Data Management Plan

Read our plan to manage the data collected and produced by the Software Sustainability Institute. 

Data falling from top to bottom of screen

Data Collection

What data will you collect or create?

We will be collecting:

  • data required to operate the institute (e.g. registration information for events, personal information relating to applications to Fellowships and Open Calls) data required to evaluate the performance of the Institute (e.g. equal opportunities related data, feedback on events and interactions)
  • data required to conduct research (.e.g types of software used, grants data) We will be creating:
  • aggregated data sets summarising data collected above software and tools relating to improvement of software

How will the data be collected or created?

We will be collecting data using:

  • Forms and surveys
  • Text and Data mining of existing data sources Analysis of existing data sources
  • Software development
  • Documentation and Metadata

What documentation and metadata will accompany the data?

All data will be published in Zenodo and institutional repositories, with information on its purpose and how it was generated.

Additionally an accompanying paper, technical report or blog post will be created to give an example of the use of the data.

Ethics and Legal Compliance

How will you manage any ethical issues?

The project will include data collected by survey from persons representative of the research community and research software community. This is required to provide evidence for the impact of research software in the difference research communities, such that policy and guidance decisions can be implemented.

We do not plan to have equal numbers of male and female participants as this would be un-representative of the current demographics of certain communities we will survey. However we will be considering gender and diversity issues as part of these studies.
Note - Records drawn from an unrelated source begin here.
(** The pool as the logged calls left it. *)
Definition base (k : nat) (x : shared) (pb : EntropyPool) : Prop :=
  idle pb /\ exists p0, pools !! k = Some p0 /\ serial (log_of k x) p0 pb.

Definition agrees (p q : EntropyPool) : Prop := data p = data q /\ reseed_count p = reseed_count q.

Definition serves (pb p : EntropyPool) (c : call) (a : answer) : Prop :=
  exists pf, serve (c_op c) (c_taken c) pb = (a, pf) /\ agrees p pf.

(** The rest of the loop from [offset] on completes what the whole call has to serve. *)
Definition finishing (pb p : EntropyPool) (c : call) (offset : nat) (out state : list byte) : Prop :=
  let m := (length out - offset)%nat in
  (offset <= length out)%nat /\
  exists pf, serve (c_op c) (c_taken c) pb =
      (AExtracted (Ok tt) (take offset out ++ take m (output_blocks (blocks_for m) state)), pf) /\
    agrees (set_data (Nat.iter (blocks_for m) next_state state) p) pf.

(** What the owner of a pool can rely on at each access: [pb] is the pool when it
    acquired the gate, [p] the pool now. *)
Definition progress (pb p : EntropyPool) (c : call) : Prop :=
  match c_stage c with
  | TryPool => False
  | TryQueue => c_taken c = [] /\ agrees p pb
  | PopTail | PopHead _ | PopRead _ | PopWipe _ _ | PopPublish _ _ => (length (c_taken c) < max_taken)%nat /\ agrees p pb
  | MixLock _ | MixRead => c_taken c <> [] /\ agrees p pb
  | MixWrite r => c_taken c <> [] /\ agrees p pb /\ r = mixed_state (data pb) (c_taken c)
  | MixUnlock | MixFlush | MixCount =>
      c_taken c <> [] /\ data p = mixed_state (data pb) (c_taken c) /\ reseed_count p = reseed_count pb
  | ReleaseQueue => agrees p (after_mix (c_taken c) pb)
  | LoadCount => agrees p (after_mix (c_taken c) pb) /\ exists out, c_op c = OExtract out
  | SnapLock _ offset out | SnapRead offset out => (offset < length out)%nat /\ finishing pb p c offset out (data p)
  | SnapUnlock offset out snapshot =>
      (offset < length out)%nat /\ finishing pb p c offset out (data p) /\ snapshot = data p
  | CommitLock _ offset out state | CommitWrite offset out state =>
      (offset < length out)%nat /\ finishing pb p c (offset + copy_len offset out) out state
  | CommitUnlock offset out =>
      (offset < length out)%nat /\ finishing pb p c (offset + copy_len offset out) out (data p)
  | OutFlush out => serves pb p c (AExtracted (Ok tt) out)
  | ReleasePool a => serves pb p c a
  end.
(** * Session manager *)

Definition shawncore_crypto_session_manager_init (manager : Z) : M machine ShawncoreCryptoErr :=
  if is_null manager then mret CInvalidState else
  if negb (ptr_is_aligned KSession manager) then mret CInvalidState else
  store KSession manager Sess.new ;;
  mret CSuccess.

(** [drop_in_place] runs [SessionManager::drop] and ends the object's life. *)
Definition shawncore_crypto_session_manager_destroy (manager : Z) : M machine ShawncoreCryptoErr :=
  if is_null manager then mret CInvalidState else
  if negb (ptr_is_aligned KSession manager) then mret CInvalidState else
  with_session manager Sess.zeroize_session ;;
  on_mem (modify (remove manager)) ;;
  mret CSuccess.

Definition shawncore_crypto_session_manager_initiate_handshake
    (manager entropy out_ml_kem_pk out_x25519_pk : Z) : M machine ShawncoreCryptoErr :=
  if is_null manager || is_null entropy || is_null out_ml_kem_pk || is_null out_x25519_pk
  then mret CInvalidState else
  if negb (ptr_is_aligned KSession manager) || negb (ptr_is_aligned KPublicKey1024 out_ml_kem_pk)
     || negb (ptr_is_aligned KX25519Public out_x25519_pk)
  then mret CInvalidState else
  if ranges_overlap out_ml_kem_pk (size_of KPublicKey1024) out_x25519_pk (size_of KX25519Public)
     || ranges_overlap manager (size_of KSession) out_ml_kem_pk (size_of KPublicKey1024)
     || ranges_overlap manager (size_of KSession) out_x25519_pk (size_of KX25519Public)
     || ranges_overlap manager (size_of KSession) entropy 96
     || ranges_overlap entropy 96 out_ml_kem_pk (size_of KPublicKey1024)
     || ranges_overlap entropy 96 out_x25519_pk (size_of KX25519Public)
  then mret CInvalidLength else
  entropy_ref ← array entropy 96;
  r ← with_session manager (Hs.initiate_handshake entropy_ref);
  match r with
  | Ok (ml_kem_pk, x25519_pk) =>
      store KPublicKey1024 out_ml_kem_pk ml_kem_pk ;;
      store KX25519Public out_x25519_pk x25519_pk ;;
      mret CSuccess
  | Err e => mret (crypto_of_error e)
  end.

Definition shawncore_crypto_session_manager_finalize_handshake
    (manager peer_x25519_pk ml_kem_ct salt salt_len info info_len : Z) : M machine ShawncoreCryptoErr :=
  if is_null manager || is_null peer_x25519_pk || is_null ml_kem_ct then mret CInvalidState else
  if negb (ptr_is_aligned KSession manager) || negb (ptr_is_aligned KX25519Public peer_x25519_pk)
     || negb (ptr_is_aligned KCiphertext1024 ml_kem_ct)
  then mret CInvalidState else
  if (is_null salt && (0 <? salt_len)) || (is_null info && (0 <? info_len))
     || negb (range_ok salt salt_len) || negb (range_ok info info_len)
  then mret CInvalidLength else
  if ranges_overlap manager (size_of KSession) peer_x25519_pk (size_of KX25519Public)
     || ranges_overlap manager (size_of KSession) ml_kem_ct (size_of KCiphertext1024)
     || ranges_overlap manager (size_of KSession) salt salt_len
     || ranges_overlap manager (size_of KSession) info info_len
  then mret CInvalidLength else
  peer_x25519_pk_ref ← load KX25519Public peer_x25519_pk;
  ml_kem_ct_ref ← load KCiphertext1024 ml_kem_ct;
  salt_slice ← slice_at salt salt_len;
  info_slice ← slice_at info info_len;
  r ← with_session manager
        (Hs.finalize_handshake peer_x25519_pk_ref ml_kem_ct_ref salt_slice info_slice);
  mret (code_of r).
(** * Claim *)

(** C22: what an input to the AEAD target can do. Given storage for its seven arrays, the
    target seals the message, opens it to the same bytes, is refused when the
    ciphertext was altered, when the output aliases the input and when a null pointer
    comes with a length, and returns. It fails exactly when the one flipped bit leaves
    the authentication tag unchanged; no input leads to undefined behaviour. *)
Theorem aead_fuzz_exact `{CryptoLaws} `{CryptoLayout} `{!CryptoLayoutLaws} `{InterruptAnswers}
    (fuzz_cache_flush : CFnPtr) (a : addresses) (input : list byte) (w : machine) :
  frame_at (room a) (mem w) ->
  exists w', frame_at (room a) (mem w') /\
    fuzz_target fuzz_cache_flush a input w = if tag_collides input then Halted w' else Done tt w'.
Proof.
  intros Hroom. unfold fuzz_target. erewrite (mbind_done (install_fuzz_callbacks _)); [|reflexivity].
  destruct (lens_range input) as [Hdl Hal]. pose proof (prepared_sized input) as Hl.
  unfold tag_collides. set (dl := data_len input) in *. set (al := aad_len input) in *. set (l := prepared input) in *.
  set (w0 := set_platform _ w). cbv zeta.
  destruct (declare_run a l w0 Hroom Hl) as (w1 & E1 & P1 & F1). rewrite (mbind_done _ _ _ _ _ E1).
  assert (C1 : c_cache_flush (platform w1) = Some fuzz_cache_flush) by (by rewrite P1).
  destruct (round_trip_run a _ l al dl w1 F1 Hl C1 Hal Hdl) as (w3 & E3 & C3 & Hl3 & F3).
  rewrite (mbind_done _ _ _ _ _ E3). destruct (Z.ltb_spec 0 dl) as [Hpos|Hzero]; cbn [andb].
  - destruct (tampered_run a _ _ al dl w3 F3 Hl3 C3 Hal ltac:(lia)) as (w4 & l4 & Hl4 & F4 & E4).
    exists w4. split; [by apply (room_again a l4)|]. rewrite (sealed_flipped l al dl Hl ltac:(lia)) in E4.
    cbn [mac mac_key nonce aad sealed set_mac set_ciphertext] in E4.
    destruct (bool_decide _); [by apply mbind_halted|]. rewrite (mbind_done _ _ _ _ _ E4).
    apply (bad_pointers_run a l4); done || lia.
  - exists w3. split; [by apply (room_again a (sealed al dl l))|]. erewrite (mbind_done (mret _)) by reflexivity.
    apply (bad_pointers_run a (sealed al dl l)); done || lia.
Qed.

(** ** Witness *)

#[local] Existing Instance Pool.sample_answers.

Definition sample_addresses : addresses := MkAddresses 4096 4128 4160 4224 4352 4608 4672.

Lemma sample_room : frame_at (room sample_addresses) (mem packet_machine).
Proof.
  split.
  - repeat constructor; unfold cells_apart; cbn; apart.
  - repeat constructor; cbn; done || lia.
  - repeat constructor.
Qed.

(** A message of five bytes with two bytes of associated data. *)
Definition sample_input : list byte := [x05; x02; x11; x22; x33; x44; x55; x66; x77].

Lemma aead_fuzz_exact_witness :
  exists w', frame_at (room sample_addresses) (mem w') /\
    fuzz_target 9 sample_addresses sample_input packet_machine = Done tt w'.
Proof.
  destruct (aead_fuzz_exact 9 sample_addresses sample_input packet_machine sample_room) as (w' & Hw & E).
  assert (Ec : tag_collides sample_input = false) by (vm_compute; reflexivity).
  rewrite Ec in E. exists w'. exact (conj Hw E).
Defined.

End AeadFuzz.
Personal information will be collected in the form of names, email addresses, and information about the participants job role and organisation the participant works for. This data will be anonymised and unlinked before analysis. Research participants will not be identifiable, though we are aware that this may require some data to binned in the event that a participant is the only person in that role at that organisation. In this case, their data will only be used as part of aggregated, depersonalised data sets.

These studies will be passed by the ethics committees of the participating project partner organisations. Similar studies by members of the project consortium have previously been approved by the ethics committees.

How will you manage copyright and Intellectual Property Rights (IPR) issues?

All data and software created by the Institute will be released under open licenses to encourage reuse by the community. The default license will be Creative Commons Attribution (CC BY) for data and BSD 3-Clause license for software.

The exception will be where work involves background IP with additional restrictions (for instance, if we undertake consultancy for a group). In this case, work done by us will typically be released under terms agreed with the other organisations.

Storage and Backup

How will the data be stored and backed up during the research?

Non-sensitive data is primarily stored in Google Drive and Github, and backed up on local disks and to Edinburgh's DataStore facility.

Sensitive data is analysed on encrypted, password-secured laptops and desktops, and backed up to institutional repositories at Edinburgh, Manchester and Southampton (depending on where the analysis is taking place).

How will you manage access and security?

All data is stored or processed on machines which are password protected, restricting access to authorised users only, and with encrypted storage in case of theft.

Selection and Preservation

Which data are of long-term value and should be retained, shared, and/or preserved?

Data and software related to published papers will be preserved.

Additionally, data expected to have high reuse value (such as data collected in surveys of the community) will be shared and preserved.

What is the long-term preservation plan for the dataset?

Data selected for preservation will be deposited in Zenodo, as well as in institutional repositories.

Data Sharing

How will you share the data?

Data selected for sharing will be deposited in Zenodo, as well as in institutional repositories. The DOI issued will be published in related papers and articles.

Are any restrictions on data sharing required?

In general, there are no restrictions on data sharing, and sharing will be done under open licenses (CC BY for data and BSD 3-clause for software).

The exceptions are:

personal information about human subjects (e.g. through surveys): we will only share aggregated, anonymised and unlinked data
data owned by others (e.g. data from commercial organisations we have an agreement to analyse): where possible, we will publish synthetic / example data alongside the code and scripts used to analyse the data.

Responsibilities and Resources
Who will be responsible for data management?

The PI, Neil Chue Hong, is primarily responsible for data management and can be contacted by email.

What resources will you require to deliver your plan?

We will use existing institutional resources for data storage and preservation, as well as third-party infrastructure for storage, sharing and preservation of non-sensitive data such as Zenodo, GitHub and FigShare.